Digital content such as movies and albums first broke down national borders through piracy, but as companies like NetFlix and Spotify launched around the world, offering people access to similar catalogues of content, people have turned towards more legal means of accessing the content. And when a TV show or album is only available in another country’s catalogue, people use proxies to appear as if they resided in that country.

The content companies know full well that many of the subscribers utilise proxies to access “foreign” content, but they turn a blind eye to the regional restrictions, as they are only implemented at the behest of old media content owners such as TV studios and record labels, who still think in terms of national boundaries.

While businesses tend to be relatively quick to react to a changing landscape, legal systems around the world tend to have a more difficult time as they often vary wildly from country to country, or even state to state in the US.

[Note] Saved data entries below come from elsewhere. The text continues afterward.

(* ===== verification/Tls.v ===== *)
(** * The configuration of TLS (src/backend/libpq/be-secure-openssl.c)

    Setting up the context of the server at its start and on a reload
    ([be_tls_init], with be-secure-common.c and common/percentrepl.c), where the
    postmaster calls it, and the groups libpq offers
    (src/interfaces/libpq/fe-secure-openssl.c).  OpenSSL is a class: which files,
    names and lists it accepts.  The handshake is not modelled. *)
From Stdlib Require Import ZArith Lia Bool String Ascii List.
From stdpp Require Import base gmap list strings.
From S2P Require Import Prelude CryptoIface Env KeyProvider CString WalSign CryptoPolicy.
Import ListNotations.
Local Open Scope Z_scope.
Local Open Scope pg_scope.

(** ** OpenSSL *)

(** A file is given by its bytes, [codes] are those of [DH_check]; the flag of the
    lists of groups and of signature algorithms says whether oqs-provider is
    loaded. *)
Class OpenSSL := {
  read_chain : bytes -> bool;
  needs_passphrase : bytes -> bool;
  read_key : bytes -> bytes -> bool;
  typed_passphrase : bytes;
  check_private_key : bytes -> bytes -> bool;
  proto_version_ok : Z -> bool;
  read_dhparams : bytes -> bool;
  dh_check : bytes -> option Z;
  hardcoded_dh : option bytes;
  set_tmp_dh : bytes -> bool;
  OBJ_sn2nid : string -> Z;
  EC_KEY_new_by_curve_name : Z -> bool;
  oqsprovider_found : bool;
  set1_groups_list : bool -> string -> option (list string);
  set1_sigalgs_list : bool -> string -> bool;
  set_cipher_list : string -> bool;
  load_verify_locations : bytes -> bool;
  load_client_CA_file : bytes -> bool;
  load_crls : option bytes -> option string -> bool;
  st_uid : string -> Z;
  geteuid : Z
}.

(** ** Settings and state *)

Definition PQC_TLS_HYBRID : Z := 1.
Definition PQC_TLS_PQC_ONLY : Z := 2.

Definition PG_TLS_ANY : Z := 0.
Definition PG_TLS1_VERSION : Z := 1.
Definition PG_TLS1_1_VERSION : Z := 2.
Definition PG_TLS1_2_VERSION : Z := 3.
Definition PG_TLS1_3_VERSION : Z := 4.

Record settings := mkSettings {
  EnableSSL : bool;
  ssl_cert_file : string;
  ssl_key_file : string;
  ssl_ca_file : string;
  ssl_crl_file : string;
  ssl_crl_dir : string;
  ssl_dh_params_file : string;
  ssl_passphrase_command : string;
  ssl_passphrase_command_supports_reload : bool;
  SSLCipherSuites : string;
  SSLECDHCurve : string;
  SSLPreferServerCiphers : bool;
  ssl_min_protocol_version : Z;
  ssl_max_protocol_version : Z;
  ssl_pqc_mode : Z;
  ssl_pqc_groups_string : option string;
  ssl_pqc_sigalgs_string : option string
}.

Inductive passwd_cb := default_passwd_cb | ssl_external_passwd_cb | dummy_ssl_passwd_cb.

Inductive ssl_op :=
| SSL_OP_NO_TICKET | SSL_OP_NO_COMPRESSION | SSL_OP_NO_RENEGOTIATION | SSL_OP_SINGLE_DH_USE | SSL_OP_SINGLE_ECDH_USE
| SSL_OP_CIPHER_SERVER_PREFERENCE | SESSION_CACHE_OFF.

(** What is set in a context; a context is given by the calls that set it up, in
    their order. *)
Inductive ctx_call :=
| PasswdCb (cb : passwd_cb)
| UseChain (chain : bytes)
| UseKey (key : bytes)
| MinProto (v : Z)
| MaxProto (v : Z)
| Options (l : list ssl_op)
| TmpDh (dh : bytes)
| TmpEcdh (curve : string)
| Groups (l : list string)
| Sigalgs (l : string)
| Ciphers (l : string)
| ClientCA (ca : bytes)
| CrlCheck.

Abbreviation SSL_CTX := (list ctx_call).

(** The groups set in a context: those set last; a curve for ephemeral keys is
    the only group.  [None] where none were set and the library uses its own
    list. *)
Definition group_step (gs : option (list string)) (c : ctx_call) : option (list string) :=
  match c with
  | TmpEcdh curve => Some [curve]
  | Groups l => Some l
  | _ => gs
  end.

Definition groups_of (x : SSL_CTX) : option (list string) := fold_left group_step x None.

(** The static variables of the process. *)
Record tls := mkTls {
  t_env : env;
  SSL_context : option SSL_CTX;
  ssl_loaded_verify_locations : bool;
  oqs_provider : bool;
  LoadedSSL : bool
}.

Definition tenvL : lens tls env :=
  Lens t_env (fun e s => mkTls e (SSL_context s) (ssl_loaded_verify_locations s) (oqs_provider s) (LoadedSSL s)).

Definition is_set (s : string) : bool := negb (String.eqb s "").

(** A step that goes on with a context or, with [None], to the label [error]. *)
Definition try_step {A B} (m : M tls (option A)) (k : A -> M tls (option B)) : M tls (option B) :=
  let! o := m in
  match o with
  | None => ret None
  | Some a => k a
  end.

Declare Scope tls_scope.
Notation "'try!' x ':=' m 'in' k" := (try_step m (fun x => k)) (at level 10, x name, m at level 100, k at level 200) : tls_scope.
Local Open Scope tls_scope.

Section Init.
  Context `{OpenSSL}.
  Variable g : settings.

(** [ereport(isServerStart ? FATAL : LOG, ...)] and [goto error]. *)
Definition trouble {A} (isServerStart : bool) (msg : string) : M tls (option A) :=
  if isServerStart then fatal else do! zoom tenvL (elog LOG msg) in ret None.

(** A call of the library, which can also fail for want of memory. *)
Definition call (accepted : bool) : M tls bool :=
  let! ok := zoom tenvL attempt in ret (ok && accepted).

(** ** The private key *)

(** [None] is an error: a placeholder other than [%%] and the given one. *)
Fixpoint replace_percent_placeholders (instr : string) (letter : ascii) (val : string) : option string :=
  match instr with
  | EmptyString => Some EmptyString
  | String c rest =>
      if Ascii.eqb c "%" then
        match rest with
        | EmptyString => None
        | String d rest' =>
            if Ascii.eqb d "%" then String "%" <$> replace_percent_placeholders rest' letter val
            else if Ascii.eqb d letter then String.append val <$> replace_percent_placeholders rest' letter val
            else None
        end
      else String c <$> replace_percent_placeholders rest letter val
  end.

(** [fgets] into a buffer of [size] bytes, as a C string. *)
Definition first_line (size : nat) (stream : bytes) : bytes :=
  let head := firstn (size - 1) stream in
  let '(line, rest) := span (fun c => negb (c =? 10)) head in
  cstring (line ++ firstn 1 rest).

Definition pg_strip_crlf (str : bytes) : bytes := rev (snd (span (fun c => (c =? 10) || (c =? 13)) (rev str))).

Definition prompt : string := "Enter PEM pass phrase:".

(** The passphrase, empty where there is none. *)
Definition run_ssl_passphrase_command (is_server_start : bool) (size : nat) : M tls bytes :=
  let complain (msg : string) : M tls bytes :=
    if is_server_start then raise ERRCODE_FILE_ACCESS else do! zoom tenvL (elog LOG msg) in ret [] in
  match replace_percent_placeholders (ssl_passphrase_command g) "p" prompt with
  | None => raise ERRCODE_INVALID_PARAMETER_VALUE
  | Some command =>
      let! fh := zoom tenvL (popen command) in
      match fh with
      | None => complain "could not execute command"
      | Some (stream, pclose_rc) =>
          let! readable := zoom tenvL attempt in
          if negb readable then complain "could not read from command"
          else
            let! closed := zoom tenvL attempt in
            if negb closed then complain "could not close pipe to external command"
            else if negb (pclose_rc =? 0) then complain "command failed"
            else ret (pg_strip_crlf (first_line size stream))
      end
  end.
(** ** A tokenizer to run the builder with *)

(** Modelled from the spec: a tokenizer as coarse as the tokenizer contract
    allows, to run the tree builder on concrete text.  It splits the text
    at newlines and each line into its leading blanks (one WHITESPACE token,
    when there are any) and the rest (one IDENTIFIER token, when there is
    any); the tree builder reads nothing of a line but its first token. *)
Fixpoint leading_blanks (s : string) : string * string :=
  match s with
  | EmptyString => (EmptyString, EmptyString)
  | String c rest =>
      if Ascii.eqb c (ascii_of_nat 32)
      then let (blanks, tail) := leading_blanks rest in (String c blanks, tail)
      else (EmptyString, s)
  end.

Definition coarse_tokens (line : string) : list Token.t :=
  let (blanks, rest) := leading_blanks line in
  (if String.eqb blanks "" then [] else [Token.mk blanks WHITESPACE])
  ++ (if String.eqb rest "" then [] else [Token.mk rest IDENTIFIER]).

Definition coarse_parse (sql : string) : list (list Token.t) :=
  map coarse_tokens (split_lines sql).

Definition carriage_return : string := String (ascii_of_nat 13) "".

(** A line without the carriage return at its end, when it has one. *)
Fixpoint strip_cr (line : string) : string :=
  match line with
  | EmptyString => ""
  | String c rest =>
      if Ascii.eqb c (ascii_of_nat 13) && String.eqb rest "" then ""
      else String c (strip_cr rest)
  end.

(** The same tokenizer for texts of either line ending: a line ends at a
    line feed, and a carriage return before the line feed is part of the
    line ending, not of the line. *)
Definition crlf_parse (sql : string) : list (list Token.t) :=
  map coarse_tokens (map strip_cr (split_lines sql)).

(** ** Sample inputs *)

(** Four lines, nested two deep, with a blank line at the end. *)
Definition sample_sql : string :=
  "select" +:+ newline +:+ "  a," +:+ newline +:+ "    b" +:+ newline
  +:+ "from t" +:+ newline.

(** Two lines, the first ended by a carriage return and a line feed. *)
Definition crlf_sql : string :=
  "select" +:+ carriage_return +:+ newline +:+ "  a".

(** A tree object to hang example violations on: line 3, one keyword. *)
Definition sample_tree : SyntaxTree.t :=
  {| SyntaxTree._depth := 1; SyntaxTree.leaves := []; SyntaxTree.parent := Some 0%nat;
     SyntaxTree.node := Node.mk 3 [Token.mk "select" KEYWORD];
     SyntaxTree.is_abstract := false |}.

(** Two findings on that line, with every parameter their templates name. *)
Definition sample_indent : Violation.t :=
  Violation.__init__ sample_tree 1 Code.INDENT_STEPS
    (<["expected" := VInt 4]> (<["actual" := VInt 6]> ∅)).

Definition sample_keyword : Violation.t :=
  Violation.__init__ sample_tree 1 Code.KEYWORD_UPPER
    (<["style" := VStr "upper-all"]>
       (<["actual" := VStr "select"]> (<["expected" := VStr "SELECT"]> ∅))).

(** An indentation finding built without the parameters of its template. *)
Definition sample_unrenderable : Violation.t :=
  Violation.__init__ sample_tree 5 Code.INDENT_STEPS ∅.

(** ** Settings *)

(** The four getter calls of [_load] return [a], [b], [c] and [d]. *)
Definition provides (config_parser : ConfigParser.t) (a : Z) (b c : string) (d : Z)
  : Prop :=
  ConfigParser.getint config_parser ConfigLoader.SECTION "max-line-length" = Returns a
  /\ ConfigParser.get config_parser ConfigLoader.SECTION "comma-position" = Returns b
  /\ ConfigParser.get config_parser ConfigLoader.SECTION "keyword-style" = Returns c
  /\ ConfigParser.getint config_parser ConfigLoader.SECTION "indent-steps" = Returns d.

(** A dictionary after the four settings were stored in it. *)
Definition with_settings (a : Z) (b c : string) (d : Z) (values : gmap string setting)
  : gmap string setting :=
  <["indent-steps" := SInt d]>
    (<["keyword-style" := SStr c]>
       (<["comma-position" := SStr b]> (<["max-line-length" := SInt a]> values))).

For example, lotteries are treated as a legal form of entertainment and a way to raise state funds in some locations, while others view them as a vice. However, with companies such as LottoSix springing up to let anyone enter and check results from various lotteries from Europe, the US, and South America, the objections of state or national legislators are becoming less important, and local laws are being left behind.

Privacy law is another place where the global nature of the internet and how it has helped the rapid dissemination of information has left legal systems around the world looking very outdated. Recently, British judges have imposed various superinjuctions claiming to cover the whole world, ignoring the fact that they have no control of what a newspaper abroad publishes, let alone what private citizens say publicly on social media.

Data itself, as it speeds through underground and undersea cables, also poses a difficult question as to jurisdiction. If a UK person’s data is stored with DropBox at a server farm in the US, then should US authorities be able to read it? The revelations from Edward Snowden show that they do read the data, but such access is a breach of European privacy laws, putting DropBox in a difficult position.

The location and pathways of data across the internet raise some interesting questions when it comes to privacy, especially after the revelations of Edward Snowden. If I’m in the UK and my data is stored by a UK-based company with servers in the US, then which country has jurisdiction?

Laws are national, or at least regional in places like the European Union, and so we need a framework that can deal with this for privacy rights. Making sure all personal data from people of one country can only be stored within that country is not workable – but we could tag each individual data packet with jurisdictional information, so everyone knows the legal jurisdiction no matter where it is stored.

Global is here now, and its about time we start to have our laws reflect that situation.